What follows is a block of records; reproduce all of it verbatim.

━━━ EXTRACTED MATERIAL ━━━

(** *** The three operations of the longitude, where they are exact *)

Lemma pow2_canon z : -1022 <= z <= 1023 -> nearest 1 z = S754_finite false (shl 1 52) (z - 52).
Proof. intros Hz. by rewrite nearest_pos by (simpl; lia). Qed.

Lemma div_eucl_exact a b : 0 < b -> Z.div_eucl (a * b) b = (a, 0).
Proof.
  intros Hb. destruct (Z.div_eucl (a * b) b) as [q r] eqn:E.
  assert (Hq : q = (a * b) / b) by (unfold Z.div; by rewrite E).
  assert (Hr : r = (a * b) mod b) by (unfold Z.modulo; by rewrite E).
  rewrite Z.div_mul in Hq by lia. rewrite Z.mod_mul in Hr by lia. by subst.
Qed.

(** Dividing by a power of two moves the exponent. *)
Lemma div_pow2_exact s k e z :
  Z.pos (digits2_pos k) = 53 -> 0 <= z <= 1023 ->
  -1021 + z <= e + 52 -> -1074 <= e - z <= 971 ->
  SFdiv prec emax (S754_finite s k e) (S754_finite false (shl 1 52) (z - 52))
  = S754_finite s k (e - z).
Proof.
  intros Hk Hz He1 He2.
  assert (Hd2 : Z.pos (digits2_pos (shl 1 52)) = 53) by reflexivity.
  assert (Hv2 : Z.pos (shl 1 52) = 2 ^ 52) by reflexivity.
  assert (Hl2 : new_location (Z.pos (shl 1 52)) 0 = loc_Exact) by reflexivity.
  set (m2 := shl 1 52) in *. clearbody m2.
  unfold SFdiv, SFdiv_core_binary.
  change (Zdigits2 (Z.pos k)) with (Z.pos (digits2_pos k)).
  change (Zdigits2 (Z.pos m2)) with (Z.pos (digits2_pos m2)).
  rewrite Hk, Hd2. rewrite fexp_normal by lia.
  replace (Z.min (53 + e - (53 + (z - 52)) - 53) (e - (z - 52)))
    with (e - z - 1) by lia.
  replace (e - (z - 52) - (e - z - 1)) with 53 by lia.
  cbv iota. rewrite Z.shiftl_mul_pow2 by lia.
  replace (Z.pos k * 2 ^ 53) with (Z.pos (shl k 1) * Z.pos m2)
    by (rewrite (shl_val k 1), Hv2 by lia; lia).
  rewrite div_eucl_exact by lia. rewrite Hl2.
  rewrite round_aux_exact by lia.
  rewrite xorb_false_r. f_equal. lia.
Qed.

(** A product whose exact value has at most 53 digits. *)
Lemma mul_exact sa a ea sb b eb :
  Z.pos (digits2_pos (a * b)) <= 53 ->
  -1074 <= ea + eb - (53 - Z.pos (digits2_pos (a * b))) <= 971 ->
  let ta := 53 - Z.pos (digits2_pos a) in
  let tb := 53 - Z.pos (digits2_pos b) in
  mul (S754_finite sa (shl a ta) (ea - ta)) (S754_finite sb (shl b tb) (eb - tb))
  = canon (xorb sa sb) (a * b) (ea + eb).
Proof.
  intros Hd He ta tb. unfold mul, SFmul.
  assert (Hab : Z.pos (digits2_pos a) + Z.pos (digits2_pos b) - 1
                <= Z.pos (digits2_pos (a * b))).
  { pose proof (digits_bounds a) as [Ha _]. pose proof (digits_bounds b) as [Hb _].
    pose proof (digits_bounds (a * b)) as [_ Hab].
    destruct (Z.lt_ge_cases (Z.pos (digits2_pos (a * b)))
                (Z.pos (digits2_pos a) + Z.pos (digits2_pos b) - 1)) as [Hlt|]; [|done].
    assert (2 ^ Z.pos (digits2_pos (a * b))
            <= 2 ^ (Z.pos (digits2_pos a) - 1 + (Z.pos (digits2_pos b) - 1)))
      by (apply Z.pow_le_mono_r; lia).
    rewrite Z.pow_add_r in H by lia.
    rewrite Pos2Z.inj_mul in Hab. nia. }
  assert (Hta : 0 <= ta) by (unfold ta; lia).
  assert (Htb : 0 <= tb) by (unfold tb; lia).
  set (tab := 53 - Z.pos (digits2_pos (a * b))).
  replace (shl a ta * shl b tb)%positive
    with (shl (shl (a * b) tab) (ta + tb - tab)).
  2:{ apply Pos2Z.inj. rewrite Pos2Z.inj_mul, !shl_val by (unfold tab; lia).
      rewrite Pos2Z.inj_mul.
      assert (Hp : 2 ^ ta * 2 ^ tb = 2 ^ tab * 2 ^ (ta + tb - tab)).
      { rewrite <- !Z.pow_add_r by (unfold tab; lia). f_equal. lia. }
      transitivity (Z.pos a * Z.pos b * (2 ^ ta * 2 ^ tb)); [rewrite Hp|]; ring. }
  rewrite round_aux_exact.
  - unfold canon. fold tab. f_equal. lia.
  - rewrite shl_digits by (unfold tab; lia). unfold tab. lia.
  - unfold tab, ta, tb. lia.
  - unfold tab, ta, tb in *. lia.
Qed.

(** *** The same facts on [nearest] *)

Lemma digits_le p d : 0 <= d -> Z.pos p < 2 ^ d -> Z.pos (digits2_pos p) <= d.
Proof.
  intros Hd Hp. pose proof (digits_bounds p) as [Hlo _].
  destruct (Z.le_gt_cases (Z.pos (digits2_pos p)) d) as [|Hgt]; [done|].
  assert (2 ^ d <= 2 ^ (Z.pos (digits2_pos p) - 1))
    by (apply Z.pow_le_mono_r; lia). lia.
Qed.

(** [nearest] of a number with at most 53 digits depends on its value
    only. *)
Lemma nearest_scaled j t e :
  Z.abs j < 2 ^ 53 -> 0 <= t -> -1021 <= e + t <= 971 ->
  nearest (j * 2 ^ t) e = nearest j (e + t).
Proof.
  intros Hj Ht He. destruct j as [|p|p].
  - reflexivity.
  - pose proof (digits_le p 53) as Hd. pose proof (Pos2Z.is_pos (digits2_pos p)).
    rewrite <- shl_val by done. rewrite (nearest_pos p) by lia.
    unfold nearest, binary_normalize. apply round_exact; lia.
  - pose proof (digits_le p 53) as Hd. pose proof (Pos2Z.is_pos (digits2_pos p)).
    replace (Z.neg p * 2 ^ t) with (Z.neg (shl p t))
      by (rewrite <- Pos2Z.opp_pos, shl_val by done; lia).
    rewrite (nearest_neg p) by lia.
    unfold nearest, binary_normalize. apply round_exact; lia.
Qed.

━━━

§ **YOUR SOLUTION**
(** *** The three operations of the longitude, where they are exact *)

Lemma pow2_canon z : -1022 <= z <= 1023 -> nearest 1 z = S754_finite false (shl 1 52) (z - 52).
Proof. intros Hz. by rewrite nearest_pos by (simpl; lia). Qed.

Lemma div_eucl_exact a b : 0 < b -> Z.div_eucl (a * b) b = (a, 0).
Proof.
  intros Hb. destruct (Z.div_eucl (a * b) b) as [q r] eqn:E.
  assert (Hq : q = (a * b) / b) by (unfold Z.div; by rewrite E).
  assert (Hr : r = (a * b) mod b) by (unfold Z.modulo; by rewrite E).
  rewrite Z.div_mul in Hq by lia. rewrite Z.mod_mul in Hr by lia. by subst.
Qed.

(** Dividing by a power of two moves the exponent. *)
Lemma div_pow2_exact s k e z :
  Z.pos (digits2_pos k) = 53 -> 0 <= z <= 1023 ->
  -1021 + z <= e + 52 -> -1074 <= e - z <= 971 ->
  SFdiv prec emax (S754_finite s k e) (S754_finite false (shl 1 52) (z - 52))
  = S754_finite s k (e - z).
Proof.
  intros Hk Hz He1 He2.
  assert (Hd2 : Z.pos (digits2_pos (shl 1 52)) = 53) by reflexivity.
  assert (Hv2 : Z.pos (shl 1 52) = 2 ^ 52) by reflexivity.
  assert (Hl2 : new_location (Z.pos (shl 1 52)) 0 = loc_Exact) by reflexivity.
  set (m2 := shl 1 52) in *. clearbody m2.
  unfold SFdiv, SFdiv_core_binary.
  change (Zdigits2 (Z.pos k)) with (Z.pos (digits2_pos k)).
  change (Zdigits2 (Z.pos m2)) with (Z.pos (digits2_pos m2)).
  rewrite Hk, Hd2. rewrite fexp_normal by lia.
  replace (Z.min (53 + e - (53 + (z - 52)) - 53) (e - (z - 52)))
    with (e - z - 1) by lia.
  replace (e - (z - 52) - (e - z - 1)) with 53 by lia.
  cbv iota. rewrite Z.shiftl_mul_pow2 by lia.
  replace (Z.pos k * 2 ^ 53) with (Z.pos (shl k 1) * Z.pos m2)
    by (rewrite (shl_val k 1), Hv2 by lia; lia).
  rewrite div_eucl_exact by lia. rewrite Hl2.
  rewrite round_aux_exact by lia.
  rewrite xorb_false_r. f_equal. lia.
Qed.

(** A product whose exact value has at most 53 digits. *)
Lemma mul_exact sa a ea sb b eb :
  Z.pos (digits2_pos (a * b)) <= 53 ->
  -1074 <= ea + eb - (53 - Z.pos (digits2_pos (a * b))) <= 971 ->
  let ta := 53 - Z.pos (digits2_pos a) in
  let tb := 53 - Z.pos (digits2_pos b) in
  mul (S754_finite sa (shl a ta) (ea - ta)) (S754_finite sb (shl b tb) (eb - tb))
  = canon (xorb sa sb) (a * b) (ea + eb).
Proof.
  intros Hd He ta tb. unfold mul, SFmul.
  assert (Hab : Z.pos (digits2_pos a) + Z.pos (digits2_pos b) - 1
                <= Z.pos (digits2_pos (a * b))).
  { pose proof (digits_bounds a) as [Ha _]. pose proof (digits_bounds b) as [Hb _].
    pose proof (digits_bounds (a * b)) as [_ Hab].
    destruct (Z.lt_ge_cases (Z.pos (digits2_pos (a * b)))
                (Z.pos (digits2_pos a) + Z.pos (digits2_pos b) - 1)) as [Hlt|]; [|done].
    assert (2 ^ Z.pos (digits2_pos (a * b))
            <= 2 ^ (Z.pos (digits2_pos a) - 1 + (Z.pos (digits2_pos b) - 1)))
      by (apply Z.pow_le_mono_r; lia).
    rewrite Z.pow_add_r in H by lia.
    rewrite Pos2Z.inj_mul in Hab. nia. }
  assert (Hta : 0 <= ta) by (unfold ta; lia).
  assert (Htb : 0 <= tb) by (unfold tb; lia).
  set (tab := 53 - Z.pos (digits2_pos (a * b))).
  replace (shl a ta * shl b tb)%positive
    with (shl (shl (a * b) tab) (ta + tb - tab)).
  2:{ apply Pos2Z.inj. rewrite Pos2Z.inj_mul, !shl_val by (unfold tab; lia).
      rewrite Pos2Z.inj_mul.
      assert (Hp : 2 ^ ta * 2 ^ tb = 2 ^ tab * 2 ^ (ta + tb - tab)).
      { rewrite <- !Z.pow_add_r by (unfold tab; lia). f_equal. lia. }
      transitivity (Z.pos a * Z.pos b * (2 ^ ta * 2 ^ tb)); [rewrite Hp|]; ring. }
  rewrite round_aux_exact.
  - unfold canon. fold tab. f_equal. lia.
  - rewrite shl_digits by (unfold tab; lia). unfold tab. lia.
  - unfold tab, ta, tb. lia.
  - unfold tab, ta, tb in *. lia.
Qed.

(** *** The same facts on [nearest] *)

Lemma digits_le p d : 0 <= d -> Z.pos p < 2 ^ d -> Z.pos (digits2_pos p) <= d.
Proof.
  intros Hd Hp. pose proof (digits_bounds p) as [Hlo _].
  destruct (Z.le_gt_cases (Z.pos (digits2_pos p)) d) as [|Hgt]; [done|].
  assert (2 ^ d <= 2 ^ (Z.pos (digits2_pos p) - 1))
    by (apply Z.pow_le_mono_r; lia). lia.
Qed.

(** [nearest] of a number with at most 53 digits depends on its value
    only. *)
Lemma nearest_scaled j t e :
  Z.abs j < 2 ^ 53 -> 0 <= t -> -1021 <= e + t <= 971 ->
  nearest (j * 2 ^ t) e = nearest j (e + t).
Proof.
  intros Hj Ht He. destruct j as [|p|p].
  - reflexivity.
  - pose proof (digits_le p 53) as Hd. pose proof (Pos2Z.is_pos (digits2_pos p)).
    rewrite <- shl_val by done. rewrite (nearest_pos p) by lia.
    unfold nearest, binary_normalize. apply round_exact; lia.
  - pose proof (digits_le p 53) as Hd. pose proof (Pos2Z.is_pos (digits2_pos p)).
    replace (Z.neg p * 2 ^ t) with (Z.neg (shl p t))
      by (rewrite <- Pos2Z.opp_pos, shl_val by done; lia).
    rewrite (nearest_neg p) by lia.
    unfold nearest, binary_normalize. apply round_exact; lia.
Qed.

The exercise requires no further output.